Navalny était l'opposant le plus farouche et le plus connu du président Vladimir Poutine et menait une campagne sans relâche contre la corruption en Russie. Il est mort en février 2024 dans une colonie arctique alors qu'il purgeait une peine de 19 ans d'emprisonnement pour un certain nombre de chefs d'accusation, dont celui de "direction d'un groupe extrémiste".
Le journalisme indépendant est assimilé à l'extrémisme
Lors d'une séance antérieure du tribunal, ouverte au public, Favorskaya a déclaré qu'elle était persécutée pour un article dans lequel elle décrivait les mauvais traitements subis par Navalny derrière les barreaux.
S'adressant aux journalistes depuis la cellule des accusés avant l'annonce du verdict, elle a également déclaré qu'elle était punie pour avoir contribué à l'organisation des funérailles de Navalny.
Dans une déclaration finale préparée pour le procès et publiée par le journal indépendant Novaya Gazeta, Gabov a déclaré que les accusations portées contre lui étaient sans fondement et n'avaient pas été prouvées.
"Je suis parfaitement conscient du pays dans lequel je vis.

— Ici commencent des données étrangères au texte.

(* ===== verification/PoolBatches.v ===== *)
(** * The batches of the parallel pool

    What [prepareBatches] and [SetBatchSize] of ParallelPool.v guarantee: the
    batches are the parallelizable transactions, cut into pieces of the
    configured size. *)

From S2P Require Import Prelude GoSort TxTypes Signers ParallelList PoolParts StateInterface.
From S2P Require Import ParallelPool.

(** ** The loop *)

Section Loop.
Context (clock : nat → Z) (size : Z).

(** The nested loops run over the concatenation. *)
Lemma batch_accounts_concat entries :
  batch_accounts clock size entries
  = fold_left (batch_step clock size) (concat entries.*2) (batch_init clock).
Proof.
  unfold batch_accounts. generalize (batch_init clock).
  induction entries as [|[a l] entries IH]; intros st; simpl; [done|].
  by rewrite fold_left_app, IH.
Qed.

(** What the loop has done with the transactions it has seen. *)
Record batch_inv (seen : list Transaction) (st : batch_state) : Prop := {
  bi_seen : concat (Transactions <$> bs_done st) ++ Transactions (bs_current st) = seen;
  bi_full : Forall (λ b, len (Transactions b) = size) (bs_done st);
  bi_count : bs_txCount st = len (Transactions (bs_current st));
  bi_room : bs_txCount st < size
}.

Lemma batch_step_inv seen st tx :
  batch_inv seen st → batch_inv (seen ++ [tx]) (batch_step clock size st tx).
Proof.
  intros [Hs Hf Hc Hr]. unfold batch_step. rewrite Z.geb_leb.
  destruct (Z.leb_spec size (bs_txCount st + 1)) as [Hle|Hgt]; split; simpl.
  - rewrite fmap_app, concat_app. simpl. by rewrite !app_nil_r, app_assoc, Hs.
  - apply Forall_app. split; [done|]. repeat constructor. simpl.
    rewrite len_app, len_cons, len_nil. lia.
  - done.
  - pose proof (len_nonneg (Transactions (bs_current st))). lia.
  - by rewrite app_assoc, Hs.
  - done.
  - rewrite len_app, len_cons, len_nil. lia.
  - lia.
Qed.

Lemma batch_loop_inv l :
  0 < size → batch_inv l (fold_left (batch_step clock size) l (batch_init clock)).
Proof.
  intros Hsize. induction l as [|tx l IH] using rev_ind.
  - split; simpl; [done|constructor|done|done].
  - rewrite fold_left_app. by apply batch_step_inv.
Qed.

(** The batches at the end: full ones and at most one smaller. *)
Definition well_batched (l : list Transaction) (batches : list TxBatch) : Prop :=
  concat (Transactions <$> batches) = l ∧
  ∃ full rest, batches = full ++ rest ∧
    Forall (λ b, len (Transactions b) = size) full ∧
    (rest = [] ∨ ∃ b, rest = [b] ∧ 0 < len (Transactions b) < size).

Lemma batch_finish_spec seen st : batch_inv seen st → well_batched seen (batch_finish st).
Proof.
  intros [Hs Hf Hc Hr]. unfold batch_finish. rewrite Z.gtb_ltb.
  destruct (Z.ltb_spec 0 (bs_txCount st)) as [Hpos|Hzero].
  - split; [by rewrite fmap_app, concat_app; simpl; rewrite app_nil_r|].
    exists (bs_done st), [bs_current st]. split_and!; [done..|].
    right. exists (bs_current st). split; [done|lia].
  - pose proof (len_nonneg (Transactions (bs_current st))).
    assert (Transactions (bs_current st) = []) as He by (apply len_zero_iff; lia).
    rewrite He, app_nil_r in Hs. split; [done|].
    exists (bs_done st), []. split_and!; [by rewrite app_nil_r|done|by left].
Qed.

Lemma well_batched_bounds l batches :
  0 < size → well_batched l batches →
  Forall (λ b, 0 < len (Transactions b) <= size) batches ∧
  (len batches - 1) * size < Z.max 1 (len l) <= Z.max 1 (len batches * size).
Proof.
  intros Hsize (Hl & full & rest & -> & Hf & Hrest).
  assert (Hlen : len (concat (Transactions <$> full)) = len full * size).
  { clear Hl Hrest. induction Hf as [|b full Hb Hf IH]; [done|].
    rewrite fmap_cons. cbn [concat]. rewrite len_app, len_cons, IH, Hb. lia. }
  rewrite <-Hl, fmap_app, concat_app, !len_app, Hlen.
  pose proof (len_nonneg full). pose proof (Z.mul_nonneg_nonneg (len full) size).
  assert (Forall (λ b, 0 < len (Transactions b) <= size) full) as Hf'
    by (eapply Forall_impl; [exact Hf|]; simpl; lia).
  destruct Hrest as [->|(b & -> & Hb)]; cbn [fmap list_fmap concat];
    rewrite ?app_nil_r, ?(len_cons (A:=TxBatch)), (len_nil (A:=TxBatch)).
  - split; [done|]. rewrite (len_nil (A:=Transaction)). lia.
  - split; [apply Forall_app; split; [done|]; repeat constructor; lia|]. lia.
Qed.
End Loop.

(** ** The operations *)

Section Operations.
Context `{MR : MapRange, SO : Sorter, SS : StableSorter}.
Context {St : Type}.
Implicit Types p : ParallelPool St.

(** All the parallelizable transactions, in the order of one iteration. *)
Definition all_parallelizable p : list Transaction :=
  concat (range_values (parallelizableTxs p)).

Lemma totalTxs_len (entries : list (Z * list Transaction)) n :
  fold_left (λ n entry, n + len entry.2) entries n = n + len (concat entries.*2).
Proof.
  revert n. induction entries as [|[a l] entries IH]; intros n; cbn [fmap list_fmap concat fold_left].
  - rewrite (len_nil (A:=Transaction)). lia.
  - rewrite IH, len_app. lia.
Qed.

Lemma prepareBatches_cases clock p :
  0 < batchSize p →
  all_parallelizable p = [] ∧ prepareBatches clock p = p ∨
  all_parallelizable p ≠ [] ∧ ∃ batches,
    prepareBatches clock p = set_batches p batches (batchSize p) ∧
    well_batched (batchSize p) (all_parallelizable p) batches.
Proof.
  intros Hsize. unfold prepareBatches. rewrite totalTxs_len, Z.add_0_l.
  fold (range_values (parallelizableTxs p)). fold (all_parallelizable p).
  destruct (Z.eqb_spec (len (all_parallelizable p)) 0) as [H0|H0].
  - left. split; [by apply len_zero_iff|done].
  - right. split; [intros He; apply H0; by rewrite He|].
    eexists. split; [done|]. apply batch_finish_spec.
    rewrite batch_accounts_concat. by apply batch_loop_inv.
Qed.

(** C23: [prepareBatches] cuts the parallelizable transactions, in the order it
    visits them, into batches: together the batches are exactly those
    transactions with their multiplicity, no batch is empty or larger than the
    configured size, and every batch but the last one is full. *)
Theorem prepareBatches_partition clock p :
  0 < batchSize p → all_parallelizable p ≠ [] →
  let batches := batchedTxs (prepareBatches clock p) in
  concat (Transactions <$> batches) = all_parallelizable p ∧
  Forall (λ b, 0 < len (Transactions b) <= batchSize p) batches ∧
  ∃ full rest, batches = full ++ rest ∧ len rest <= 1 ∧
    Forall (λ b, len (Transactions b) = batchSize p) full.
Proof.
  intros Hsize Hne.
  destruct (prepareBatches_cases clock p Hsize) as [[He _]|(_ & batches & -> & Hb)]; [done|].
  simpl. destruct (well_batched_bounds _ _ _ Hsize Hb) as [Hall _].
  destruct Hb as (Hl & full & rest & Heq & Hf & Hrest).
  split_and!; [done..|]. exists full, rest. split_and!; [done| |done].
  destruct Hrest as [->|(b & -> & _)]; unfold len; simpl; lia.
Qed.

Lemma prepareBatches_batchSize clock p : batchSize (prepareBatches clock p) = batchSize p.
Proof. unfold prepareBatches. by destruct (_ =? _). Qed.

(** Nothing but the batches changes. *)
Lemma prepareBatches_frame clock p :
  prepareBatches clock p
  = set_batches p (batchedTxs (prepareBatches clock p)) (batchSize p).
Proof. unfold prepareBatches. destruct p; simpl. by destruct (_ =? _). Qed.

Lemma SetBatchSize_batchSize clock p size :
  batchSize (SetBatchSize clock p size)
  = if size <=? 0 then DefaultBatchSize else Z.min size MaxBatchSize.
Proof.
  unfold SetBatchSize. rewrite prepareBatches_batchSize. simpl.
  unfold DefaultBatchSize, MaxBatchSize.
  destruct (Z.leb_spec size 0); simpl; [done|]. rewrite Z.gtb_ltb.
  destruct (Z.ltb_spec 256 size); lia.
Qed.

Lemma SetBatchSize_range clock p size :
  1 <= batchSize (SetBatchSize clock p size) <= MaxBatchSize.
Proof.
  rewrite SetBatchSize_batchSize. unfold DefaultBatchSize, MaxBatchSize.
  destruct (Z.leb_spec size 0); lia.
Qed.
End Operations.

(** Three transactions of two accounts, in batches of two. *)
Definition example_tagged (hash nonce : Z) : Transaction :=
  MkTx (TParallel (ParallelTx.mk 1 nonce 1 2 21000 None 0 (ParallelizableTag ++ [0]) [] 0 []
    0 0 0 0)) hash 0 0.
Definition example_pool : ParallelPool map_state :=
  let p := New (MkMapState ∅ ∅) (MkMapState ∅ ∅) newParallelPricedList in
  set_batches (set_parallelizable p
    {[ 1 := [example_tagged 10 0; example_tagged 11 1]; 2 := [example_tagged 20 0] ]}) [] 2.

Lemma prepareBatches_partition_witness :
  let batches := batchedTxs (prepareBatches (λ n, Z.of_nat n) example_pool) in
  concat (Transactions <$> batches) = all_parallelizable example_pool ∧
  Forall (λ b, 0 < len (Transactions b) <= batchSize example_pool) batches ∧
  ∃ full rest, batches = full ++ rest ∧ len rest <= 1 ∧
    Forall (λ b, len (Transactions b) = batchSize example_pool) full.
Proof.
  apply prepareBatches_partition; [reflexivity|]. vm_compute. discriminate.
Defined.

Tout au long de l'histoire, la Russie n'a jamais été différente, et il n'y a rien de nouveau dans la situation actuelle", a déclaré M. Gabov dans un communiqué. - Le journalisme indépendant est assimilé à l'extrémisme".
Dans une déclaration préparée par M. Karelin pour ses remarques finales, qui a également été publiée par Novaya Gazeta, il a déclaré qu'il avait donné des interviews pour Popular Politics, une chaîne YouTube fondée par les associés de M. Navalny, dans le but de subvenir aux besoins de sa femme et de son jeune enfant. Il a souligné que la chaîne n'avait pas été déclarée extrémiste et qu'il n'avait rien fait d'illégal.
"Le repentir est considéré comme une circonstance atténuante. Ce sont les criminels qui doivent se repentir pour ce qu'ils ont fait. Mais je suis en prison pour mon travail, pour mon attitude honnête et impartiale en matière de journalisme, pour mon amour de ma famille et de mon pays", a-t-il écrit dans un discours séparé à l'intention du tribunal.
Dans ses conclusions publiées par SotaVision, M. Krieger a déclaré qu'il avait été emprisonné et inscrit sur le registre des extrémistes et des terroristes de l'agence russe de renseignement financier "uniquement parce qu'il avait fidèlement exercé ses fonctions professionnelles en tant que journaliste honnête, incorruptible et indépendant pendant quatre ans et demi".
"Ne désespérez pas, les gars, tôt ou tard, cela se terminera et ceux qui ont prononcé la sentence iront en prison", a déclaré M. Krieger après l'annonce du verdict.
Les sympathisants rassemblés dans le palais de justice ont scandé et applaudi lorsque les quatre journalistes ont été conduits hors de la salle d'audience après l'annonce du verdict.
L'organisation russe de défense des droits de l'homme Memorial a qualifié les quatre journalistes de prisonniers politiques et estime qu'ils sont plus de 900 dans le pays. Ce nombre inclut Mikhail Krieger, l'oncle d'Artem Krieger, un militant moscovite qui a été arrêté en 2022 et qui purge une peine de sept ans.